_Material supplied_:
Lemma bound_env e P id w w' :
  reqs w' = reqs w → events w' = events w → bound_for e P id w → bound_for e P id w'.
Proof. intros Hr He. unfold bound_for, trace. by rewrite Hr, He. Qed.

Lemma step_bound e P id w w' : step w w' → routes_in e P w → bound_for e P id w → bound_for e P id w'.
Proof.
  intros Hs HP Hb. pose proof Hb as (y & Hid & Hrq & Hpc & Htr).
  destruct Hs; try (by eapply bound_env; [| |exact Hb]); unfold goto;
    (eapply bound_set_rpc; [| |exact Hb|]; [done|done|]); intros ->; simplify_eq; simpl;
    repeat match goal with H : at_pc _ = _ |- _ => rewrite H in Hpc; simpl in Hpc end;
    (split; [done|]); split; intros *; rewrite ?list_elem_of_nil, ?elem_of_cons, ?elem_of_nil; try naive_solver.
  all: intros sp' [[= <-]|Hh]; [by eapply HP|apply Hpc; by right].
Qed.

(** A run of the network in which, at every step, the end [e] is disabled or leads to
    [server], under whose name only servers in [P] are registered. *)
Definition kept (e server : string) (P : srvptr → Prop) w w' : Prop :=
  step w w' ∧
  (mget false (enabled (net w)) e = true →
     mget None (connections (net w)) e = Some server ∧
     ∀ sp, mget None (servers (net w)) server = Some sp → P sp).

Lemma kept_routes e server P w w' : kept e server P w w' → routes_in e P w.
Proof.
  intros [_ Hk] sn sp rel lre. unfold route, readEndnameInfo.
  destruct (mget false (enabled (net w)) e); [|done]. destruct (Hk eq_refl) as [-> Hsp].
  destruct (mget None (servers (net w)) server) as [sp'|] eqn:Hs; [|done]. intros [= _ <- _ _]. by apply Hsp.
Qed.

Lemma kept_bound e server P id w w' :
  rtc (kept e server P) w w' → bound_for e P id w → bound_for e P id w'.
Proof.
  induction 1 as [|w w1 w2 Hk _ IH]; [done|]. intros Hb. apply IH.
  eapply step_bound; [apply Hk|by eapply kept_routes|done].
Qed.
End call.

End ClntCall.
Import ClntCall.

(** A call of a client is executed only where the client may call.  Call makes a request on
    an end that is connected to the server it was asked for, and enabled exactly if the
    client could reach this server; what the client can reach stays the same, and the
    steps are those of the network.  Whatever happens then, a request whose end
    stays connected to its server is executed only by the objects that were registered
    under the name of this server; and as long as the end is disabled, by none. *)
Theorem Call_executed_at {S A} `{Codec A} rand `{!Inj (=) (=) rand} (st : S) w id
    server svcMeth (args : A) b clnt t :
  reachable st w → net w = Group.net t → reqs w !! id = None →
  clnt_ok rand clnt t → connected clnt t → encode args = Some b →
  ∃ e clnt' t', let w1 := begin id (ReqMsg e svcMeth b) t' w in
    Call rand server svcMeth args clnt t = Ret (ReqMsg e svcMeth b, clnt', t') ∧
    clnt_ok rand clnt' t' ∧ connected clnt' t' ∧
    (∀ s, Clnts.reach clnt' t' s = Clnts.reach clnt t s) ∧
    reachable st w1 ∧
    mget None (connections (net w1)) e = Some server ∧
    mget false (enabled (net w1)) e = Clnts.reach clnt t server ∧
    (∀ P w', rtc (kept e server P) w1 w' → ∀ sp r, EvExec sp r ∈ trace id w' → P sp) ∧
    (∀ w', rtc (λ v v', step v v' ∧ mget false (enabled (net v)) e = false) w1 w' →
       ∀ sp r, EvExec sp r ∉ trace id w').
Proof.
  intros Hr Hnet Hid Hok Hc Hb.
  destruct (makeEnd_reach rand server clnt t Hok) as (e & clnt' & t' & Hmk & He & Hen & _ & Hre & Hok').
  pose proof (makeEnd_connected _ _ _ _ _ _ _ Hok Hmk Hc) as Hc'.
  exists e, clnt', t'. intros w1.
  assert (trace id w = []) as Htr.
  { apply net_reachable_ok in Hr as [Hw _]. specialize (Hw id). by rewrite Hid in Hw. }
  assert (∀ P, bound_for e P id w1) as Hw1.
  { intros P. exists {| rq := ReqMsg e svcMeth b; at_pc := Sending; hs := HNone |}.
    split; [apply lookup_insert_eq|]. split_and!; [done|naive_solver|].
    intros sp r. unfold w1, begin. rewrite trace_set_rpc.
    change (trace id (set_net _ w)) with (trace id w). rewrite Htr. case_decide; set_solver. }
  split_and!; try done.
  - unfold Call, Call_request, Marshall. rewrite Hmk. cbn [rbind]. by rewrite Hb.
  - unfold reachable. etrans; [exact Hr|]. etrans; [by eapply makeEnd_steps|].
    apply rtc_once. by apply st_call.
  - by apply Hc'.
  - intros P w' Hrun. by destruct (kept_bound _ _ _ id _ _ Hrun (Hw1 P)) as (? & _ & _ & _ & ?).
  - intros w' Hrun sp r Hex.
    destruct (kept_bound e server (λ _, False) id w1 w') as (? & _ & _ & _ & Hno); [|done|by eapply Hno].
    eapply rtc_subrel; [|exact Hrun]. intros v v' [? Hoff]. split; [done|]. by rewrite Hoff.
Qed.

* * *

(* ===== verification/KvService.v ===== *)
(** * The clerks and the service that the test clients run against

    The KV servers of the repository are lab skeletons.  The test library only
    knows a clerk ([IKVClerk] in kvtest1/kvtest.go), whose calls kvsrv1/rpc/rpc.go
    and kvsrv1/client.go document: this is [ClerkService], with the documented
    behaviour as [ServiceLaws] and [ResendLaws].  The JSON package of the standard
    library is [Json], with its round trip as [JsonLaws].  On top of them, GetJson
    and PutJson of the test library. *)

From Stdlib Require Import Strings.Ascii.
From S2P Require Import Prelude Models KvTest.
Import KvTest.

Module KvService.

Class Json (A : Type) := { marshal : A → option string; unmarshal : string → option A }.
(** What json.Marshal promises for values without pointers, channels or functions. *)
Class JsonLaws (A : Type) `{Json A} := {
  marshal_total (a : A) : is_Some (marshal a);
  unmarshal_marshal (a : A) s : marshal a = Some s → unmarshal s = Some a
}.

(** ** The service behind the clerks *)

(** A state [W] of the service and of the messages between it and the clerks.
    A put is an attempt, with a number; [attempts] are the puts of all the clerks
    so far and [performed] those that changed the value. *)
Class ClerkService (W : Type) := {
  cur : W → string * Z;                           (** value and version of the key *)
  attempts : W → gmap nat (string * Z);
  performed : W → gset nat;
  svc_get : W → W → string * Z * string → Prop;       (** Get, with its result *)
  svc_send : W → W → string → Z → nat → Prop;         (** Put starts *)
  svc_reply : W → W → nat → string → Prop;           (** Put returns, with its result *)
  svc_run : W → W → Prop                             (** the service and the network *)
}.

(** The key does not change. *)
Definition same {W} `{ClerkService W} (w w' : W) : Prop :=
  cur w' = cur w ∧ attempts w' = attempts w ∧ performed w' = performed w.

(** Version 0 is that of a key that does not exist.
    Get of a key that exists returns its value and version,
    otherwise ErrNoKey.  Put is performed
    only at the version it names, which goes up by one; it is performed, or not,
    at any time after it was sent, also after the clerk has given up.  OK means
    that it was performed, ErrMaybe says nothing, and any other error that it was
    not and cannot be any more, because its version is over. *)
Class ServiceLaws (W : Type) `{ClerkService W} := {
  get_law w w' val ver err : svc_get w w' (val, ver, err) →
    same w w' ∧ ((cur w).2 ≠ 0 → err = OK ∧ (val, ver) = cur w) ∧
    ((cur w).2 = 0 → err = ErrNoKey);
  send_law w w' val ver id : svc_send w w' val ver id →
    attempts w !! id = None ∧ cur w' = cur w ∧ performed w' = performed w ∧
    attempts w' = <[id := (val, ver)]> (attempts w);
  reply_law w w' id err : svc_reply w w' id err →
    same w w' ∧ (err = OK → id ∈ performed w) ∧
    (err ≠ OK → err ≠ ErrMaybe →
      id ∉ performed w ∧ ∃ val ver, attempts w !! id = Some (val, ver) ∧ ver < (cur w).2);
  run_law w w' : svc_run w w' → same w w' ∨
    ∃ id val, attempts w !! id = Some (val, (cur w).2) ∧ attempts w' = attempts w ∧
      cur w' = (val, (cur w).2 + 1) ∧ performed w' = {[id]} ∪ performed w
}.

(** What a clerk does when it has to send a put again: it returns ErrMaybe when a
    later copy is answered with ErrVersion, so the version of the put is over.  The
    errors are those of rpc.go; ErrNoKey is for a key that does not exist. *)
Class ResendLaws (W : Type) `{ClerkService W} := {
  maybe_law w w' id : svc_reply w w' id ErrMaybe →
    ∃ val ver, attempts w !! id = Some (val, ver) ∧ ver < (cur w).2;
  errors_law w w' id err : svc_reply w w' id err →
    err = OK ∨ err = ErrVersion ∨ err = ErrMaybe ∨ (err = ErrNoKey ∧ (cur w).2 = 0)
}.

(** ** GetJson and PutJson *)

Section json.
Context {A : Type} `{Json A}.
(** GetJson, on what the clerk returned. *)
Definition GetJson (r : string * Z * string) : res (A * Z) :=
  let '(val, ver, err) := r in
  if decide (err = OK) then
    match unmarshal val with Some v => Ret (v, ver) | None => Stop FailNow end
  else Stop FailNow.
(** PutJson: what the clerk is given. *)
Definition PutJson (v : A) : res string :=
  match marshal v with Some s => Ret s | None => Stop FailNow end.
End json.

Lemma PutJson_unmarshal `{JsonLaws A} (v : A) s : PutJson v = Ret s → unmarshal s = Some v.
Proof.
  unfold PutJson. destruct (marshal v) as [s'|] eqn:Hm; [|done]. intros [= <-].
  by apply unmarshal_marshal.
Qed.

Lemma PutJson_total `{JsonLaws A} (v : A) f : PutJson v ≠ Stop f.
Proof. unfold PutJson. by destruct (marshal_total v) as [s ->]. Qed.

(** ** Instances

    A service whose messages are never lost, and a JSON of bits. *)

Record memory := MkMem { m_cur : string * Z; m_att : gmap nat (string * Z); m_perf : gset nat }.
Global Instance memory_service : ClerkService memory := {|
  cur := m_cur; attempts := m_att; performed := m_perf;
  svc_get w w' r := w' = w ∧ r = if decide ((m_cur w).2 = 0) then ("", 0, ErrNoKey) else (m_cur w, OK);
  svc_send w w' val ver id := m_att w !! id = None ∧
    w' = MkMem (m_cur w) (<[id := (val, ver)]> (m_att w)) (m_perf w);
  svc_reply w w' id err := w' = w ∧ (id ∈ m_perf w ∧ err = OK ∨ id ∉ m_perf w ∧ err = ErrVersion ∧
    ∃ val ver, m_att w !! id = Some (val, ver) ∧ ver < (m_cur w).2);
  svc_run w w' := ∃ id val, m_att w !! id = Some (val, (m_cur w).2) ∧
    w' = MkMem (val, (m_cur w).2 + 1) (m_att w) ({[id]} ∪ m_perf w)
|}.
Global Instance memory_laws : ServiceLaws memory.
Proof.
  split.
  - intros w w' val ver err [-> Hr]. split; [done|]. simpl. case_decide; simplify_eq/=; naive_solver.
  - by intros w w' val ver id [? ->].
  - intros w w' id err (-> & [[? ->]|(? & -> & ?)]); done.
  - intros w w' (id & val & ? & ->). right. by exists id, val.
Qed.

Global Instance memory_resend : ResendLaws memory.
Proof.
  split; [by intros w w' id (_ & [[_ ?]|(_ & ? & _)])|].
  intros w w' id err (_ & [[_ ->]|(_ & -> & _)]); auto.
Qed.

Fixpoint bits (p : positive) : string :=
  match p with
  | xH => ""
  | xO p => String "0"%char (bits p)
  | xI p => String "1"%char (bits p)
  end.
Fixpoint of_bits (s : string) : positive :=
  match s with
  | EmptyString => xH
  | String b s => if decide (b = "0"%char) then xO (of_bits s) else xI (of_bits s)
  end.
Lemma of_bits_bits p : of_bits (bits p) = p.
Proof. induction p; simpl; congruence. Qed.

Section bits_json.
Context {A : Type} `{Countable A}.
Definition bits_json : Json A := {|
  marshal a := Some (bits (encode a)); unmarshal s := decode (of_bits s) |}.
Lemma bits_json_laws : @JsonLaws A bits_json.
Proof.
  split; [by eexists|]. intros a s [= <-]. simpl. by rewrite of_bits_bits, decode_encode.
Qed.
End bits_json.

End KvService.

_What to work on_:
What is needed is an exact copy of the lines above, from the one containing "Fixpoint of_bits (s" through the one containing "End KvService.", with nothing added.

_Task solution_:
Fixpoint of_bits (s : string) : positive :=
  match s with
  | EmptyString => xH
  | String b s => if decide (b = "0"%char) then xO (of_bits s) else xI (of_bits s)
  end.
Lemma of_bits_bits p : of_bits (bits p) = p.
Proof. induction p; simpl; congruence. Qed.

Section bits_json.
Context {A : Type} `{Countable A}.
Definition bits_json : Json A := {|
  marshal a := Some (bits (encode a)); unmarshal s := decode (of_bits s) |}.
Lemma bits_json_laws : @JsonLaws A bits_json.
Proof.
  split; [by eexists|]. intros a s [= <-]. simpl. by rewrite of_bits_bits, decode_encode.
Qed.
End bits_json.

End KvService.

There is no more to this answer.